Dyadic Developmental Psychotherapy is an evidence-based and effective form of treatment for children with trauma and disorders of attachment . It is an evidence-based treatment, meaning that there has been empirical research published in peer-reviewed journals. Craven & Lee (2006) determined that DDP is a supported and acceptable treatment (category 3 in a six level system). However, their review only included results from a partial preliminary presentation of an ongoing follow-up study, which was subsequently completed and published in 2006. This initial study compared the results DDP with other forms of treatment, ‘usual care’, 1 year after treatment ended.
It is important to note that over 80% of the children in the study had had over three prior episodes of treatment, but without any improvement in their symptoms and behavior. Episodes of treatment mean a course of therapy with other mental health providers at other clinics, consisting of at least five sessions. A second study extended these results out to 4 years after treatment how does morphine work . Based on the Craven & Lee classifications (Saunders et al. 2004), inclusion of those studies would have resulted in DDP being classified as an evidence-based category 2, ‘Supported and probably efficacious’. There have been two related empirical studies comparing treatment outcomes of Dyadic Developmental Psychotherapy with a control group. This is the basis for the rating of category two. The criteria are:
1. The treatment has a sound theoretical basis in generally accepted psychological principles. Dyadic Developmental Psychotherapy is based in Attachment Theory (see texts cited below
2. A substantial clinical, anecdotal literature exists indicating the treatment’s efficacy with at-risk children and foster children. See reference list.
3. The treatment is generally accepted in clinical practice for at risk children and foster children. As demonstrated by the large number of practitioners of Dyadic Developmental Psychotherapy and it’s presentation as numerous international and national conferences over the last ten or fifteen years.
4. There is no clinical or empirical evidence or theoretical basis indicating – that the treatment constitutes a substantial risk of harm to those receiving it, compared to its likely benefits.
5. The treatment has a manual that clearly specifies the components and administration characteristics of the treatment that allows for implementation. Creating Capacity for Attachment, Building the Bonds of Attachment, and Attachment Focused Family Therapy constitute such material.

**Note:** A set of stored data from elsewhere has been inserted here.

Lemma option_step_listed (pre : list (string * gmap string pyval))
    (k : string) (info : gmap string pyval) :
  k ∉ pre.*1 →
  listed_with_text info →
  option_step
    (offered_option <$> List.filter (fun it => _looks_like_long_serial it.1) pre,
     (fun it => (PStr it.1, PStr it.1))
       <$> List.filter (fun it => _looks_like_long_serial it.1) pre)
    (k, info)
  = Ok (offered_option
          <$> List.filter (fun it => _looks_like_long_serial it.1)
                (pre ++ [(k, info)]),
        (fun it => (PStr it.1, PStr it.1))
          <$> List.filter (fun it => _looks_like_long_serial it.1)
                (pre ++ [(k, info)])).
Proof.
  intros Hk (text & Htext & ->).
  assert (py_truthy (PStr text) = true) as Htruthy.
  { simpl. by rewrite bool_decide_eq_false_2. }
  set (info := {[ "device_name"%string := PStr text ]} : gmap string pyval).
  assert (∀ key, key ≠ "device_name"%string → dict_get info key = PNone)
    as Hmiss.
  { intros key Hkey. unfold dict_get, info. by rewrite lookup_singleton_ne. }
  assert (dict_get info "device_name" = PStr text) as Hname.
  { unfold dict_get, info. by rewrite lookup_singleton_eq. }
  unfold option_step.
  rewrite (Hmiss "name"%string), (Hmiss "device_id"%string),
    (Hmiss "uuid"%string), (Hmiss "serial_long"%string),
    (Hmiss "full_serial"%string), Hname by done.
  replace (py_or (py_or PNone (PStr text)) (PStr "Device")) with (PStr text)
    by (change (py_or PNone (PStr text)) with (PStr text);
        unfold py_or; by rewrite Htruthy).
  replace (py_or (py_or (py_or (py_or PNone PNone) PNone) PNone) PNone)
    with PNone by reflexivity.
  replace (py_or (py_or PNone PNone) PNone) with PNone by reflexivity.
  cbn [rbind]. rewrite !List.filter_app. cbn [List.filter fst].
  destruct (_looks_like_long_serial k) eqn:Hlong.
  - rewrite (long_serial_not_empty k Hlong).
    replace (py_or PNone (PStr k)) with (PStr k) by reflexivity.
    cbn [negb hashable rbind].
    assert (∀ (A : Type) (key : string * gmap string pyval → pyval * A)
              (sel : pyval * A → pyval) (l : list (string * gmap string pyval)),
              k ∉ l.*1 →
              (∀ it, sel (key it) = PStr it.1) →
              existsb (fun kv => py_eq (sel kv) (PStr k)) (key <$> l) = false)
      as Hfresh.
    { intros A key sel l Hl Hsel.
      induction l as [|it l IH]; simpl; [done |].
      apply not_elem_of_cons in Hl as [Hne Hl]. rewrite Hsel. simpl.
      rewrite bool_decide_eq_false_2 by done. by apply IH. }
    rewrite (Hfresh Label offered_option fst); [| | done].
    + cbn [orb].
      rewrite (Hfresh pyval (fun it => (PStr it.1, PStr it.1)) snd); [| | done].
      * rewrite !fmap_app. cbn [fmap list_fmap]. unfold offered_option at 3.
        cbn [fst snd]. by rewrite Hname.
      * intros Hin. apply Hk.
        apply list_elem_of_fmap in Hin as (it & -> & Hit).
        apply list_elem_of_fmap. exists it. split; [done |].
        apply list_elem_of_In in Hit. apply List.filter_In in Hit as [Hit _].
        by apply list_elem_of_In.
    + intros Hin. apply Hk.
      apply list_elem_of_fmap in Hin as (it & -> & Hit).
      apply list_elem_of_fmap. exists it. split; [done |].
      apply list_elem_of_In in Hit. apply List.filter_In in Hit as [Hit _].
      by apply list_elem_of_In.
  - replace (py_or PNone PNone) with PNone by reflexivity.
    cbn [py_truthy negb]. by rewrite !app_nil_r.
Qed.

6. At least two studies utilizing some form of control without randomization (e.g., wait list, untreated group, placebo group) have established the treatment’s efficacy over the passage of time, efficacy over placebo, or found it to be comparable to or better than an already established treatment. See ref. list.
7. If multiple treatment outcome studies have been conducted, the overall weight of evidence supported the efficacy of the treatment.
These studies support several of O’Connor & Zeanah’s conclusions and recommendations concerning treatment. They state (p. 241), “treatments for children with attachment disorders should be promoted only when they are evidence-based.”